● What you need to do
Return exactly the lines of the records below, starting at the line that contains "[now apply split_nonempty in Hd|]." and ending at the line that contains "destruct (salts !!", with both of those lines kept.

● Source data

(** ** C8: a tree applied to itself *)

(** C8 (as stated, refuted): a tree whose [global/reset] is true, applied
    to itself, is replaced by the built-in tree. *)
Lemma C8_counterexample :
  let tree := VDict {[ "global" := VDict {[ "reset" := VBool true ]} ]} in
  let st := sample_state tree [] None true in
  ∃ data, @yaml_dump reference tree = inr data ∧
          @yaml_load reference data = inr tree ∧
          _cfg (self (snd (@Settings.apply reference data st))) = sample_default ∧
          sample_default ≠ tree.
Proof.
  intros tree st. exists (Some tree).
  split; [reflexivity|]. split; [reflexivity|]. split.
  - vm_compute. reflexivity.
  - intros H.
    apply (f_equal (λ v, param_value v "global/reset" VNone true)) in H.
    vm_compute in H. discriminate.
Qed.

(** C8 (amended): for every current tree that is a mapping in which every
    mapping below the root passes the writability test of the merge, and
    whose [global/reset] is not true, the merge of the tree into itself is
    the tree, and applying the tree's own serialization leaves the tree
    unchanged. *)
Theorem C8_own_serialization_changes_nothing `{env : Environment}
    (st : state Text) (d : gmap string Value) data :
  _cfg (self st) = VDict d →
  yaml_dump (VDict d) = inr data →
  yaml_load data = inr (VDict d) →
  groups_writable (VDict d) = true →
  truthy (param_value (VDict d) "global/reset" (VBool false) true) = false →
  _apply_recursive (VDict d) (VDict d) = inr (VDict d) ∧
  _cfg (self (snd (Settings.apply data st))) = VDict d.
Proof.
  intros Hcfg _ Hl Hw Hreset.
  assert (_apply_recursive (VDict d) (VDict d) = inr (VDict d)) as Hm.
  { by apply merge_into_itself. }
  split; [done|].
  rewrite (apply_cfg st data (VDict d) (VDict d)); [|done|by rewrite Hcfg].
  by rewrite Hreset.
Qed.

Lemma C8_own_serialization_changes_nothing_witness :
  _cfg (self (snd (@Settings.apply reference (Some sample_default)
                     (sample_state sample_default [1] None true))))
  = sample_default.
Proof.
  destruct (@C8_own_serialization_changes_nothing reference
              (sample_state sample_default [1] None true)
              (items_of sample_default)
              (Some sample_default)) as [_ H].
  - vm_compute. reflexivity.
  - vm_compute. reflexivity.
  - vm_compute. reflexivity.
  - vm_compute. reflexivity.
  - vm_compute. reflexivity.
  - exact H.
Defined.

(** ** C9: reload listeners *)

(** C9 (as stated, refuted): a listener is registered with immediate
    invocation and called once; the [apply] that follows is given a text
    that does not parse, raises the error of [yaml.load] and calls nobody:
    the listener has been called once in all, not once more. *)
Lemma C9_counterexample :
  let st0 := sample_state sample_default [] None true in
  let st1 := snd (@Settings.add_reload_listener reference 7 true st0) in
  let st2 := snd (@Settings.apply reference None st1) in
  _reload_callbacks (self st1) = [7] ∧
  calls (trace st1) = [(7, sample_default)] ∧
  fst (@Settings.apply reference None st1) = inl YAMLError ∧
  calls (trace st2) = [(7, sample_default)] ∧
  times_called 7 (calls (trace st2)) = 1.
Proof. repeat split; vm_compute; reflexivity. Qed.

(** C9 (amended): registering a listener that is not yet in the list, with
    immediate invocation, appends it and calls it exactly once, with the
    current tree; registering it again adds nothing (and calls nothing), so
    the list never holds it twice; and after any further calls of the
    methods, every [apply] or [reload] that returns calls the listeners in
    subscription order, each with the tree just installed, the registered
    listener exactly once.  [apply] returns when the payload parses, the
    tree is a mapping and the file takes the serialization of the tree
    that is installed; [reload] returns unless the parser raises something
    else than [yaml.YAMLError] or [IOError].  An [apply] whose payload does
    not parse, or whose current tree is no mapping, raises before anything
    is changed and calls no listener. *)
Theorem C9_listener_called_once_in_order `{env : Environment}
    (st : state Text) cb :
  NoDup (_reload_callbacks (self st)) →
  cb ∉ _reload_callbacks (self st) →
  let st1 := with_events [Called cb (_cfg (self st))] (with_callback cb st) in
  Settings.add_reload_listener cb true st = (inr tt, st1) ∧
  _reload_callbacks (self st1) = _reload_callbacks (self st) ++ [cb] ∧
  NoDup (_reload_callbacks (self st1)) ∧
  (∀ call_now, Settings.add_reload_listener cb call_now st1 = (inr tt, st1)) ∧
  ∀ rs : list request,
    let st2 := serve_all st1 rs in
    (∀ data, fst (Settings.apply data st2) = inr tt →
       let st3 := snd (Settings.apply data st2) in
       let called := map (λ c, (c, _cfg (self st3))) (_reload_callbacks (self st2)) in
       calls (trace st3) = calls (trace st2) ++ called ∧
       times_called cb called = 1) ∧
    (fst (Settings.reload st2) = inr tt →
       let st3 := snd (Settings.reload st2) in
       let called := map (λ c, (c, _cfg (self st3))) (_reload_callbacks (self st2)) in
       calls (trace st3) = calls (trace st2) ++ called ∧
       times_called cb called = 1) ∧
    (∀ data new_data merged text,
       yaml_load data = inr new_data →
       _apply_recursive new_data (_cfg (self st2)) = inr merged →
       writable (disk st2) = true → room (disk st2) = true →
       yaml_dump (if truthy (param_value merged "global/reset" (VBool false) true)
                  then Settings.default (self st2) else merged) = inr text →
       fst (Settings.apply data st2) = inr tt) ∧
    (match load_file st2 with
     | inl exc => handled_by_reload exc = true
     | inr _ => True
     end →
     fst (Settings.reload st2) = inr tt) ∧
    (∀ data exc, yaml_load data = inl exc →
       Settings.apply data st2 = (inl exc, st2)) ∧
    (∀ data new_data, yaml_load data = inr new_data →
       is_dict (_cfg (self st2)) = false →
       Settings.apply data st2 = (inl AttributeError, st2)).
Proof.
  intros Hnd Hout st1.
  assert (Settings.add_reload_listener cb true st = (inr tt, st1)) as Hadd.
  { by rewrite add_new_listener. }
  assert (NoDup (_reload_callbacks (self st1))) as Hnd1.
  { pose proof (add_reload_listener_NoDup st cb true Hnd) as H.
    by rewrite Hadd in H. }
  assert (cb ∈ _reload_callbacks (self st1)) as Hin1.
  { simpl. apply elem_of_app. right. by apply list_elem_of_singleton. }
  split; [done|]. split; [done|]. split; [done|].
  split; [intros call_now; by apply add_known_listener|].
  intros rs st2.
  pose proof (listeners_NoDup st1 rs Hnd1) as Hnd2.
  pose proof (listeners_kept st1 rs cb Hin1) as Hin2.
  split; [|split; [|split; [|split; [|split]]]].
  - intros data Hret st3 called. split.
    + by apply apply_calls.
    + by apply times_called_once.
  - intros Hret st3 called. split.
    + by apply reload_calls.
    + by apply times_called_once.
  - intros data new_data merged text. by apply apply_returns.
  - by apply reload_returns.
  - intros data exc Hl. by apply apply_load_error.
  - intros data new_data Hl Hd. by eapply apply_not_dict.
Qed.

...

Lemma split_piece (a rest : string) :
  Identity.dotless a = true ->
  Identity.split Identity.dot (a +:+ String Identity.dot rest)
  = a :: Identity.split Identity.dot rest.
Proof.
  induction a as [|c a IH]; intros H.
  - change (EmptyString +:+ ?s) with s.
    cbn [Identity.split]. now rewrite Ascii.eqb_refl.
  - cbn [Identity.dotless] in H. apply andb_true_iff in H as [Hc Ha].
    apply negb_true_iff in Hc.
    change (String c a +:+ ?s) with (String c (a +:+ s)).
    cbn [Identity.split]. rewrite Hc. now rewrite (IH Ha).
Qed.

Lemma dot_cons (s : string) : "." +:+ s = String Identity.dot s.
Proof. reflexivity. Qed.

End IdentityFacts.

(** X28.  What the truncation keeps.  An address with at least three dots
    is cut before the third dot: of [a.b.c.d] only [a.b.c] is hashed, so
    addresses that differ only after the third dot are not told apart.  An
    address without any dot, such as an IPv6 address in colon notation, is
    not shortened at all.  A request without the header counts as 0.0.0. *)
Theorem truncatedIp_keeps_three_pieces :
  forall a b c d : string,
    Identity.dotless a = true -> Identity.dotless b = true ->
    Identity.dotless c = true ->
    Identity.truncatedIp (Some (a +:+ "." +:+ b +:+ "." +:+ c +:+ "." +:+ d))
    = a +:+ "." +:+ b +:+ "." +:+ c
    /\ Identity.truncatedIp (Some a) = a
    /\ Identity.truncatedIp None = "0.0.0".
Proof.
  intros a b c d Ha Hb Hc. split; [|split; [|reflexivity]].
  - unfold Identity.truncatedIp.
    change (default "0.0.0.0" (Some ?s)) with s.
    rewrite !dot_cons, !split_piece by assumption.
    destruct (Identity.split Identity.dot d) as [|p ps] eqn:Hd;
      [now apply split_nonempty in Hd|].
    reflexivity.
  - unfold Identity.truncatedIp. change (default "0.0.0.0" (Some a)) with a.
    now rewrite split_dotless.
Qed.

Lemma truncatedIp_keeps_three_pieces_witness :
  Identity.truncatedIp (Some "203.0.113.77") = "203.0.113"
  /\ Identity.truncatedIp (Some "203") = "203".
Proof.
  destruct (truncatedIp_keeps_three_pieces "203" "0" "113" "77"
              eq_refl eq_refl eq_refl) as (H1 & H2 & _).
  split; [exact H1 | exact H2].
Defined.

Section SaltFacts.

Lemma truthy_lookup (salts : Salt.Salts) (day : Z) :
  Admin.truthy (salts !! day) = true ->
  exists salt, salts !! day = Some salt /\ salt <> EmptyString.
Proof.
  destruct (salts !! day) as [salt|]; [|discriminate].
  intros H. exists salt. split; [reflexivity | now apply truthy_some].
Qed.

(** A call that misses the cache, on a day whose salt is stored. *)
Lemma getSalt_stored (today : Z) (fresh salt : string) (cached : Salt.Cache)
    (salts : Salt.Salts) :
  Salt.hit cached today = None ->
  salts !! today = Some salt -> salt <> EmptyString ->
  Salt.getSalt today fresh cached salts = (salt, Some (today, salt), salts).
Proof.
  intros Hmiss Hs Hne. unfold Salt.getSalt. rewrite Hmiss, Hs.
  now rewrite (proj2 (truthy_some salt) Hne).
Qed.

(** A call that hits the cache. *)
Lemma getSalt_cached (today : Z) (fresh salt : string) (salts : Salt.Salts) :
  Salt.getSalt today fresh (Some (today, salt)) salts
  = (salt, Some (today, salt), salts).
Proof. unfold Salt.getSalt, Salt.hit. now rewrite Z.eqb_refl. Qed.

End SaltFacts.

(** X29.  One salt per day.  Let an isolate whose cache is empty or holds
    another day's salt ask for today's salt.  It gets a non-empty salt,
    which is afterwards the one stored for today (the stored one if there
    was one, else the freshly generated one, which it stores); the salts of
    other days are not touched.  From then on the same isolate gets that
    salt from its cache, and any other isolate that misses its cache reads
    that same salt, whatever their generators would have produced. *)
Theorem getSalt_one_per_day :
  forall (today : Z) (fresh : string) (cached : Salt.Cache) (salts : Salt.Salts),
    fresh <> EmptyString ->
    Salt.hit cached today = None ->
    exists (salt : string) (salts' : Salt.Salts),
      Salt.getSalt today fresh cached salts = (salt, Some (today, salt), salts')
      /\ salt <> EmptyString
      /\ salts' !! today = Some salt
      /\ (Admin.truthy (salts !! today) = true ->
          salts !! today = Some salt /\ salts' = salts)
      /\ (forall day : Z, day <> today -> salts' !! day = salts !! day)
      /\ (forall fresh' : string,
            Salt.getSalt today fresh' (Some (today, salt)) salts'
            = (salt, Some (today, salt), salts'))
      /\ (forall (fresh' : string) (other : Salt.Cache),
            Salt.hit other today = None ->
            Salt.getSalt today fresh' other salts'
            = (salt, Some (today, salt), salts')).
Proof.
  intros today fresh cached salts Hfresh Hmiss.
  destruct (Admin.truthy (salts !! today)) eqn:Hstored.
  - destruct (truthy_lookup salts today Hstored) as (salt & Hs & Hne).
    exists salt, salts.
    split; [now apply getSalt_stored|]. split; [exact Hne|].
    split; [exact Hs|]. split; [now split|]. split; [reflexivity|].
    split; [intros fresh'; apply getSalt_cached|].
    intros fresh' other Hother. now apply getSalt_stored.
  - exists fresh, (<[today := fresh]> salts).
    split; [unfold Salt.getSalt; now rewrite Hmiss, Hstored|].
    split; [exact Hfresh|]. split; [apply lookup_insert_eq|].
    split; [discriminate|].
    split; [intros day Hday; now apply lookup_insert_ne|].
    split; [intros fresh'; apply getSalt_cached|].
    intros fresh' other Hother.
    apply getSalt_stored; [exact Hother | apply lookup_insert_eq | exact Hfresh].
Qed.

● Written answer
      [now apply split_nonempty in Hd|].
    reflexivity.
  - unfold Identity.truncatedIp. change (default "0.0.0.0" (Some a)) with a.
    now rewrite split_dotless.
Qed.

Lemma truncatedIp_keeps_three_pieces_witness :
  Identity.truncatedIp (Some "203.0.113.77") = "203.0.113"
  /\ Identity.truncatedIp (Some "203") = "203".
Proof.
  destruct (truncatedIp_keeps_three_pieces "203" "0" "113" "77"
              eq_refl eq_refl eq_refl) as (H1 & H2 & _).
  split; [exact H1 | exact H2].
Defined.

Section SaltFacts.

Lemma truthy_lookup (salts : Salt.Salts) (day : Z) :
  Admin.truthy (salts !! day) = true ->
  exists salt, salts !! day = Some salt /\ salt <> EmptyString.
Proof.
  destruct (salts !! day) as [salt|]; [|discriminate].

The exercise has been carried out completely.